The 10-member board had exceptionally deep knowledge of the company, averaging 20 years of service. Directors included the current president, the current vice president of operations, the current vice president of sales, two retired CEOs and a retired chief financial officer.

The company had extensive food safety “procedures and systems for training, operations, quality control, reporting and sanitation,” including new employee training and periodic “new refresher videos and coursework.” Blue Bell distributed a sanitation manual with standard operating and reporting procedures, and it promulgated written procedures for processing and reporting consumer complaints.

It also conducted its own food safety testing program, engaged a third-party laboratory and food safety auditor to test for contamination in its facilities, and its facilities were periodically inspected by various governmental authorities.

The Blue Bell board met monthly. Its CEO and the vice president of operations provided regular reports to the board regarding the company’s operations, including reports regarding food safety related matters, such as inspections by the third-party food safety auditor. However, the minutes of the meetings do not provide detail regarding discussion of food safety and compliance activities.

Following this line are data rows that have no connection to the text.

Lemma discard_confusing_lines_correct_witness :
  exists ds0 ds1,
    discard_confusing_lines false 5 (FileData 3 [1; 2; 3]) (FileData 2 [1; 4])
      = Some (actually_discard (FileData 3 [1; 2; 3]) ds0, actually_discard (FileData 2 [1; 4]) ds1) /\
    discards_ok false [1; 2; 3] [1; 4] ds0 /\ discards_ok false [1; 4] [1; 2; 3] ds1.
Proof.
  apply (discard_confusing_lines_correct false 5 (FileData 3 [1; 2; 3]) (FileData 2 [1; 4])).
  split; [reflexivity|reflexivity|simpl; repeat constructor; lia|reflexivity].
Defined.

From 2009 to 2013, government inspectors found what in hindsight appear to be troubling food safety problems at Blue Bell’s facilities. The vice president of operations and the CEO failed to respond adequately to these warning signs prior to the listeria outbreak.

Despite management’s knowledge of growing problems, the information never made its way to the board.

The Caremark Claim

A shareholder sued Blue Bell’s directors, alleging a breach of their duty to monitor under Caremark.

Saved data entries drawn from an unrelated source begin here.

(* ===== verification/FileIO.v ===== *)
(** * file.c: buffered files

    A [File] buffers a file descriptor for reading or for writing.  The
    operating system is a parameter of every call: a list of events that says
    how the next system calls behave (a transfer of at most [k] bytes, or a
    failure with an error number).  When the list is used up calls succeed and
    transfer as much as possible. *)

From S2P Require Import Prelude EditScript.

Definition EOF : Z := -1.
Definition EINTR : Z := 4.
Definition FILE_BUFFER_SIZE : Z := 4096.

Inductive FileMode := FILE_READ | FILE_WRITE.
Inductive EOFState := EOF_NO | EOF_COMING | EOF_HIT.

#[export] Instance FileMode_eq_dec : EqDecision FileMode.
Proof. solve_decision. Defined.
#[export] Instance EOFState_eq_dec : EqDecision EOFState.
Proof. solve_decision. Defined.

(** ** The operating system *)

Inductive io_event :=
  | Transfer (k : Z)
  | Errno (e : Z).

(** An open file: its contents and the position. *)
Record fd_state := Fd {
  contents : list Z;
  fpos : Z
}.

(** read(2): at the end of the file 0 bytes, otherwise at least one. *)
Definition sys_read (os : list io_event) (fd : fd_state) (n : Z)
  : list io_event * fd_state * (list Z + Z) :=
  let transfer k :=
    let d := slice (contents fd) (fpos fd) (fpos fd + Z.max 1 (Z.min k n)) in
    (Fd (contents fd) (fpos fd + zlen d), inl d) in
  match os with
  | [] => let '(fd', r) := transfer n in ([], fd', r)
  | Transfer k :: os' => let '(fd', r) := transfer k in (os', fd', r)
  | Errno e :: os' => (os', fd, inr e)
  end.

(** write(2) at the position: the number of bytes written. *)
Definition sys_write (os : list io_event) (fd : fd_state) (d : list Z)
  : list io_event * fd_state * (Z + Z) :=
  let transfer k :=
    let k := Z.max 0 (Z.min k (zlen d)) in
    let old := contents fd in
    (Fd (slice old 0 (fpos fd) ++ slice d 0 k ++ slice old (fpos fd + k) (zlen old)) (fpos fd + k), inl k) in
  match os with
  | [] => let '(fd', r) := transfer (zlen d) in ([], fd', r)
  | Transfer k :: os' => let '(fd', r) := transfer k in (os', fd', r)
  | Errno e :: os' => (os', fd, inr e)
  end.

(** ** struct File *)

(** [buffer] holds the [bufferFill] bytes in use. *)
Record File := MkFile {
  fd : fd_state;
  errNo : Z;
  mode : FileMode;
  buffer : list Z;
  bufferIndex : Z;
  eof : EOFState
}.

Definition bufferFill (f : File) : Z := zlen (buffer f).

Definition fileWrapFD (fd : fd_state) (mode : FileMode) : File := MkFile fd 0 mode [] 0 EOF_NO.

(** Messages of failed assertions. *)
Definition wrong_mode : positive := 2.
Definition nothing_written : positive := 3.
Definition nothing_to_unget : positive := 4.

Definition set_errNo (f : File) (e : Z) : File :=
  MkFile (fd f) e (mode f) (buffer f) (bufferIndex f) (eof f).
Definition set_eof (f : File) (s : EOFState) : File :=
  MkFile (fd f) (errNo f) (mode f) (buffer f) (bufferIndex f) s.
Definition set_fd (f : File) (d : fd_state) : File :=
  MkFile d (errNo f) (mode f) (buffer f) (bufferIndex f) (eof f).

(** The loop that fills the buffer: the bytes read so far are [got]; the loop
    ends at the end of the file, at an error or with a full buffer. *)
Fixpoint fill_buffer (n : nat) (os : list io_event) (f : File) (got : list Z)
  : option (list io_event * File * list Z) :=
  match n with
  | O => None
  | S n' =>
      let '(os, d, r) := sys_read os (fd f) (FILE_BUFFER_SIZE - zlen got) in
      match r with
      | inr e =>
          if e =? EINTR then fill_buffer n' os f got
          else Some (os, set_errNo f e, got)
      | inl [] => Some (os, set_eof (set_fd f d) EOF_COMING, got)
      | inl bytes =>
          let got := got ++ bytes in
          if zlen got =? FILE_BUFFER_SIZE then Some (os, set_fd f d, got)
          else fill_buffer n' os (set_fd f d) got
      end
  end.

Definition next_buffered (f : File) : File * Z :=
  match zget (buffer f) (bufferIndex f) with
  | Some c => (MkFile (fd f) (errNo f) (mode f) (buffer f) (bufferIndex f + 1) (eof f), c)
  | None => (f, EOF)
  end.

(** The next character, or [EOF]. *)
Definition fileGetc (os : list io_event) (f : File) : option (result (list io_event * File * Z)) :=
  if bool_decide (mode f = FILE_READ) then
    if negb (errNo f =? 0) then Some (Ok (os, f, EOF))
    else if bufferFill f <=? bufferIndex f then
      if negb (bool_decide (eof f = EOF_NO)) then Some (Ok (os, set_eof f EOF_HIT, EOF))
      else
        let? (os, f, got) := fill_buffer (S (S (S (length os)))) os f [] in
        if negb (errNo f =? 0) then Some (Ok (os, f, EOF))
        else if zlen got =? 0 then Some (Ok (os, set_eof f EOF_HIT, EOF))
        else
          let '(f, c) := next_buffered (MkFile (fd f) (errNo f) (mode f) got 0 (eof f)) in
          Some (Ok (os, f, c))
    else let '(f, c) := next_buffered f in Some (Ok (os, f, c))
  else Some (Fatal wrong_mode).

Definition fileUngetc (f : File) (c : Z) : result (File * Z) :=
  if bool_decide (mode f = FILE_READ) then
    if negb (errNo f =? 0) then Ok (f, EOF)
    else if 0 <? bufferIndex f then
      let c := c mod 256 in
      Ok (MkFile (fd f) (errNo f) (mode f) (zset (buffer f) (bufferIndex f - 1) c) (bufferIndex f - 1) (eof f), c)
    else Fatal nothing_to_unget
  else Fatal wrong_mode.

(** The loop that writes the buffer; [done_] is [bytesWritten]. *)
Fixpoint write_buffer (n : nat) (os : list io_event) (f : File) (done_ : Z)
  : option (result (list io_event * File * bool)) :=
  match n with
  | O => None
  | S n' =>
      let '(os, d, r) := sys_write os (fd f) (slice (buffer f) done_ (bufferFill f)) in
      match r with
      | inr e =>
          if e =? EINTR then write_buffer n' os f done_
          else Some (Ok (os, set_errNo f e, false))
      | inl k =>
          if k =? 0 then Some (Fatal nothing_written)
          else
            let done_ := done_ + k in
            if done_ =? bufferFill f then Some (Ok (os, set_fd f d, true))
            else write_buffer n' os (set_fd f d) done_
      end
  end.

(** The number of bytes written, or [EOF]. *)
Definition flushBuffer (os : list io_event) (f : File) : option (result (list io_event * File * Z)) :=
  if bool_decide (mode f = FILE_READ) then Some (Ok (os, f, 0))
  else if negb (errNo f =? 0) then Some (Ok (os, f, EOF))
  else if bufferFill f =? 0 then Some (Ok (os, f, 0))
  else
    let? r := write_buffer (S (S (length os))) os f 0 in
    Some (
      let* (os, f', ok) := r in
      if ok : bool then
        Ok (os, MkFile (fd f') (errNo f') (mode f') [] (bufferIndex f') (eof f'), bufferFill f)
      else Ok (os, f', EOF)).

Definition fileFlush (os : list io_event) (f : File) : option (result (list io_event * File * Z)) :=
  let? r := flushBuffer os f in
  Some (let* (os, f, n) := r in Ok (os, f, if n =? EOF then -1 else 0)).

Definition append_buffer (f : File) (d : list Z) : File :=
  MkFile (fd f) (errNo f) (mode f) (buffer f ++ d) (bufferIndex f) (eof f).

Definition filePutc (os : list io_event) (f : File) (c : Z)
  : option (result (list io_event * File * Z)) :=
  if bool_decide (mode f = FILE_WRITE) then
    if negb (errNo f =? 0) then Some (Ok (os, f, EOF))
    else if FILE_BUFFER_SIZE <=? bufferFill f then
      let? r := flushBuffer os f in
      Some (
        let* (os, f, n) := r in
        if n =? EOF then Ok (os, f, EOF) else Ok (os, append_buffer f [c mod 256], 0))
    else Some (Ok (os, append_buffer f [c mod 256], 0))
  else Some (Fatal wrong_mode).

(** The loop of [fileWrite]: fill the buffer and flush it until all of [d] is
    in. *)
Fixpoint write_loop (n : nat) (os : list io_event) (f : File) (d : list Z)
  : option (result (list io_event * File * Z)) :=
  match n with
  | O => None
  | S n' =>
      let minLength := if FILE_BUFFER_SIZE - bufferFill f <? zlen d
                       then FILE_BUFFER_SIZE - bufferFill f else zlen d in
      let f := append_buffer f (slice d 0 minLength) in
      if zlen d - minLength =? 0 then Some (Ok (os, f, 0))
      else
        let? r := flushBuffer os f in
        match r with
        | Fatal e => Some (Fatal e)
        | Ok (os, f, k) =>
            if k =? EOF then Some (Ok (os, f, EOF))
            else write_loop n' os f (slice d minLength (zlen d))
        end
  end.

Definition fileWrite (os : list io_event) (f : File) (d : list Z)
  : option (result (list io_event * File * Z)) :=
  if bool_decide (mode f = FILE_WRITE) then
    if negb (errNo f =? 0) then Some (Ok (os, f, EOF))
    else write_loop (S (S (length d))) os f d
  else Some (Fatal wrong_mode).

(** [filePuts] writes the bytes of a C string. *)
Definition filePuts (os : list io_event) (f : File) (s : list Z)
  : option (result (list io_event * File * Z)) :=
  if bool_decide (mode f = FILE_WRITE) then
    if negb (errNo f =? 0) then Some (Ok (os, f, EOF)) else fileWrite os f s
  else Some (Fatal wrong_mode).

(** [seek_errno] is what lseek(2) reports, 0 for success. *)
Definition fileRewind (os : list io_event) (f : File) (m : FileMode) (seek_errno : Z)
  : option (result (list io_event * File * Z)) :=
  if bool_decide (m = FILE_READ) || (bool_decide (mode f = FILE_WRITE) && bool_decide (m = FILE_WRITE)) then
    let? r := flushBuffer os f in
    Some (
      let* (os, f, n) := r in
      if negb (n =? 0) then Ok (os, f, -1)
      else if negb (seek_errno =? 0) then Ok (os, set_errNo f seek_errno, -1)
      else Ok (os, MkFile (Fd (contents (fd f)) 0) (errNo f) m (buffer f) (bufferIndex f) EOF_NO, 0))
  else Some (Fatal wrong_mode).

(** [fileClose]: the result of flushing and closing; [close_errno] is what
    close(2) reports, 0 for success. *)
Definition fileClose (os : list io_event) (f : File) (close_errno : Z)
  : option (result (list io_event * File * Z)) :=
  let? r := flushBuffer os f in
  Some (let* (os, f, n) := r in
        Ok (os, f, if negb (close_errno =? 0) && (n =? 0) then close_errno else 0)).

Definition fileError (f : File) : bool := negb (errNo f =? 0).
Definition fileEof (f : File) : bool := bool_decide (eof f = EOF_HIT).
Definition fileGetErrno (f : File) : Z := errNo f.
Definition fileClearEof (f : File) : File := set_eof f EOF_COMING.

The plaintiff’s theory was that the Blue Bell board utterly failed in its oversight duty because it “had no audit or other supervisory structure or committee with responsibility for oversight of health, safety and sanitation controls and compliance.”

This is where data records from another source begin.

Lemma no_pieces_out ps : no_pieces (out ps) = no_pieces ps.
Proof.
  destruct ps as [|p ps]; [done|]. apply bool_decide_ext. cbn [para_pieces]. rewrite length_app.
  assert (length (para_piece true p) <> 0%nat); [|simpl; lia].
  unfold para_piece. destruct (is_word (ptok p)).
  - destruct (para_end true (pws p)). rewrite length_app. simpl. lia.
  - by destruct (para_split false (pws p)) as [[w1 w2]|].
Qed.

(** Also when the whitespace behind the last token is taken apart. *)
Lemma end_count b first f ps w : pieces_ok b ps ->
  zlen (para_pieces first ps ++ (para_end f w).1) <= zlen (text ps) + zlen w.
Proof.
  intros Hok. pose proof (out_count b first ps Hok) as Ho. rewrite length_app.
  unfold para_end. destruct (para_split f w) as [[w1 w2]|] eqn:E; simpl; [|lia].
  apply para_split_spec in E as (_ & _ & Hw). destruct w; [done|simpl; lia].
Qed.

(** Paragraphs neither move nor lose text. *)
Lemma para_end_text first w : text (para_end first w).1 ++ (para_end first w).2 = w.
Proof.
  unfold para_end. destruct (para_split first w) as [[w1 w2]|] eqn:E; [|done].
  apply para_split_spec in E as (-> & _ & _). unfold text, piece_text. simpl. by rewrite !app_nil_r.
Qed.

Lemma text_app (ps qs : list piece) : text (ps ++ qs) = text ps ++ text qs.
Proof. unfold text. by rewrite fmap_app, concat_app. Qed.

Lemma para_pieces_text first ps : Forall (fun p => is_word (ptok p) = true) ps -> text (para_pieces first ps) = text ps.
Proof.
  revert first. induction ps as [|p ps IH]; intros first Hw; [done|]. apply Forall_cons in Hw as [Hp Hw].
  cbn [para_pieces]. rewrite text_app, IH by done. change (text (p :: ps)) with (piece_text p ++ text ps). f_equal.
  unfold para_piece. rewrite Hp. pose proof (para_end_text first (pws p)) as He.
  destruct (para_end first (pws p)) as [e w]. cbn [fst snd] in He. rewrite text_snoc, app_assoc, He. done.
Qed.

(** Behind a delimiter, text is moved, but nothing is lost. *)
Lemma para_pieces_perm first ps : text (para_pieces first ps) ≡ₚ text ps.
Proof.
  revert first. induction ps as [|p ps IH]; intros first; [done|].
  cbn [para_pieces]. rewrite text_app, IH. change (text (p :: ps)) with (piece_text p ++ text ps). f_equiv.
  unfold para_piece. destruct (is_word (ptok p)).
  - pose proof (para_end_text first (pws p)) as He.
    destruct (para_end first (pws p)) as [e w]. cbn [fst snd] in He. rewrite text_snoc, app_assoc, He. done.
  - destruct (para_split false (pws p)) as [[w1 w2]|] eqn:E; [|unfold text; simpl; by rewrite app_nil_r].
    apply para_split_spec in E as (E & _ & _). unfold piece_text. rewrite E. unfold text, piece_text. simpl.
    rewrite !app_nil_r, <- !app_assoc. f_equiv. apply Permutation_app_comm.
Qed.

Lemma paragraphs_perm ps w : text (paragraphs ps w).1 ++ (paragraphs ps w).2 ≡ₚ text ps ++ w.
Proof.
  unfold paragraphs. pose proof (para_end_text (no_pieces ps) w) as He.
  destruct (para_end (no_pieces ps) w) as [e w']. cbn [fst snd] in *. by rewrite text_app, para_pieces_perm, <- app_assoc, He.
Qed.

(** What holds of the characters of the whitespace and of the tokens. *)
Definition all_chars (P Q : Char -> Prop) (ps : list piece) : Prop := Forall (fun p => Forall P (pws p) /\ Forall Q (ptok p)) ps.

Lemma para_end_all P Q first w : Forall P w -> all_chars P Q (para_end first w).1 /\ Forall P (para_end first w).2.
Proof.
  intros Hw. unfold para_end. destruct (para_split first w) as [[w1 w2]|] eqn:E; [|by split; [constructor|]].
  apply para_split_spec in E as (-> & _ & _). apply Forall_app in Hw as [? ?]. split; [|done]. by repeat constructor.
Qed.

Lemma para_pieces_all P Q first ps : all_chars P Q ps -> all_chars P Q (para_pieces first ps).
Proof.
  revert first. induction ps as [|p ps IH]; intros first; [constructor|]. intros [[Hw Ht] Hps]%Forall_cons.
  cbn [para_pieces]. apply Forall_app. split; [|by apply IH]. unfold para_piece. destruct (is_word (ptok p)).
  - destruct (para_end_all P Q first (pws p) Hw) as [He Hw']. destruct (para_end first (pws p)) as [e w]. cbn [fst snd] in *.
    apply Forall_app. split; [done|]. by repeat constructor.
  - destruct (para_split false (pws p)) as [[w1 w2]|] eqn:E; [|by repeat constructor].
    apply para_split_spec in E as (E & _ & _). rewrite E in Hw. apply Forall_app in Hw as [? ?]. by repeat constructor.
Qed.

Lemma paragraphs_all P Q ps w : all_chars P Q ps -> Forall P w ->
  all_chars P Q (paragraphs ps w).1 /\ Forall P (paragraphs ps w).2.
Proof.
  intros Hps Hw. unfold paragraphs. destruct (para_end_all P Q (no_pieces ps) w Hw) as [He Hw'].
  destruct (para_end (no_pieces ps) w) as [e w']. split; [|done]. apply Forall_app. split; [by apply para_pieces_all|done].
Qed.

Lemma white_all (P : Char -> Prop) w : white isW isD w -> Forall P w -> Forall (fun c => P c /\ isW c = true) w.
Proof.
  intros Hw HP. apply Forall_forall. intros c Hc. unfold white in Hw. rewrite Forall_forall in Hw, HP. split; [by apply HP|].
  specialize (Hw c Hc). unfold kind in Hw. destruct (isD c); [done|]. by destruct (isW c).
Qed.

Lemma pieces_all (P : Char -> Prop) b ps : pieces_ok b ps -> Forall P (text ps) -> all_chars (fun c => P c /\ isW c = true) P ps.
Proof.
  revert b. induction ps as [|p ps IH]; intros b Hok HP; [constructor|]. destruct Hok as (Hw & _ & _ & Hok).
  change (text (p :: ps)) with ((pws p ++ ptok p) ++ text ps) in HP. apply Forall_app in HP as [[Hp1 Hp2]%Forall_app HP].
  constructor; [|by eapply IH]. split; [by apply white_all|done].
Qed.

(** The characters of a text in the pieces that are written. *)
Lemma cuts_all (P : Char -> Prop) cs ps w : cuts isW isD cs ps w -> Forall P cs ->
  all_chars (fun c => P c /\ isW c = true) P (paragraphs ps w).1 /\ Forall (fun c => P c /\ isW c = true) (paragraphs ps w).2.
Proof.
  intros (-> & Hok & Hw) [Hp Hv]%Forall_app. apply paragraphs_all; [by eapply pieces_all|by apply white_all].
Qed.

(** Only paragraph tokens are empty. *)
Definition token_count (ps : list piece) : Z := zlen (filter (fun p => ptok p <> []) ps).

Lemma token_count_app ps qs : token_count (ps ++ qs) = token_count ps + token_count qs.
Proof. unfold token_count. rewrite filter_app, length_app. lia. Qed.

Lemma paragraphs_count ps w b : pieces_ok b ps -> token_count (paragraphs ps w).1 = zlen ps.
Proof.
  intros Hok. assert (forall first w, token_count (para_end first w).1 = 0) as He.
  { intros first w'. unfold para_end. by destruct (para_split first w') as [[w1 w2]|]. }
  assert (forall first b ps, pieces_ok b ps -> token_count (para_pieces first ps) = zlen ps) as Hps.
  { clear Hok b ps w. intros first b ps. revert first b. induction ps as [|p ps IH]; intros first b; [done|].
    intros (_ & Ht & _ & Hok). apply token_nonempty in Ht. cbn [para_pieces]. rewrite token_count_app, (IH _ _ Hok).
    enough (token_count (para_piece first p) = 1) by (simpl length; lia). unfold para_piece, token_count in *. destruct (is_word (ptok p)).
    - specialize (He first (pws p)). destruct (para_end first (pws p)) as [e w]. cbn [fst] in He.
      rewrite filter_app, length_app, filter_cons_True by done. simpl. lia.
    - by destruct (para_split false (pws p)) as [[w1 w2]|]; rewrite filter_cons_True by done. }
  unfold paragraphs. specialize (He (no_pieces ps) w). destruct (para_end (no_pieces ps) w) as [e w']. cbn [fst] in *.
  rewrite token_count_app, (Hps true b ps Hok). lia.
Qed.

(** If all tokens are words, paragraphs neither move nor lose text. *)
Lemma paragraphs_text ps w : Forall (fun p => is_word (ptok p) = true) ps ->
  text (paragraphs ps w).1 ++ (paragraphs ps w).2 = text ps ++ w.
Proof.
  intros Hp. unfold paragraphs. pose proof (para_end_text (no_pieces ps) w) as He.
  destruct (para_end (no_pieces ps) w) as [e w']. cbn [fst snd] in *. by rewrite text_app, para_pieces_text, <- app_assoc, He.
Qed.

End Paragraphs.

(** Without the option there are none. *)
Lemma no_paragraphs {Char} (isW isD isNL : Char -> bool) ps w : paragraphs isW isD isNL false ps w = (ps, w).
Proof.
  unfold paragraphs, para_end, para_split. rewrite app_nil_r. f_equal. generalize true. induction ps as [|p ps IH]; intros f; [done|].
  cbn [para_pieces]. rewrite IH. unfold para_piece, para_end, para_split. destruct (is_word isW isD (ptok p)); by destruct p.
Qed.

The Delaware Chancery Court dismissed the Caremark claim at the motion-to-dismiss stage. Vice Chancellor Joseph R. Slights noted that the plaintiff cited no authority for the proposition that a board must create a committee to monitor and manage every aspect of risk the corporation might face, particularly when there is undisputed evidence that risk management measures have been taken in the company’s operational theater and the board received reports regarding operations at regular intervals.

According to Vice Chancellor Slights, what the plaintiff really was trying to challenge was not the existence of monitoring and reporting controls but the effectiveness of monitoring and reporting controls in particular instances. The vice chancellor held this is not a valid Caremark claim because to state such a claim, the plaintiff must plead particularized facts to support his contention that the Blue Bell board “utterly” failed to adopt or implement any reporting and compliance systems.

The Delaware Supreme Court reversed in a unanimous decision, holding that the complaint alleges particularized facts that support a reasonable inference that the board failed to implement any system to monitor Blue Bell’s food safety performance or compliance.

The Delaware Supreme Court held under Caremark, directors have a duty “to exercise oversight” and to monitor the corporation’s operational viability, legal compliance and financial performance, so a board’s utter failure to attempt to ensure a reasonable information and reporting system exists is an act of bad faith in breach of a duty of loyalty.

Claims Found Adequate

The Delaware Supreme Court held that as a monoline company that makes a single product — ice cream — Blue Bell could thrive only if its consumers enjoyed its products and were confident that they were safe to eat. Therefore, Blue Bell’s central compliance issue is food safety.

The complaint alleges:

  • Blue Bell had no board committee charged with monitoring food safety.
  • The full board did not require that any portion of board meetings be devoted specifically to food safety compliance.
  • The Blue Bell board did not have a protocol requiring or having any expectation that management would deliver key food safety compliance reports or a summary of these reports to the board on a consistent and mandatory basis. In fact, it was inferable that there was no expectation of reporting to the board of any kind.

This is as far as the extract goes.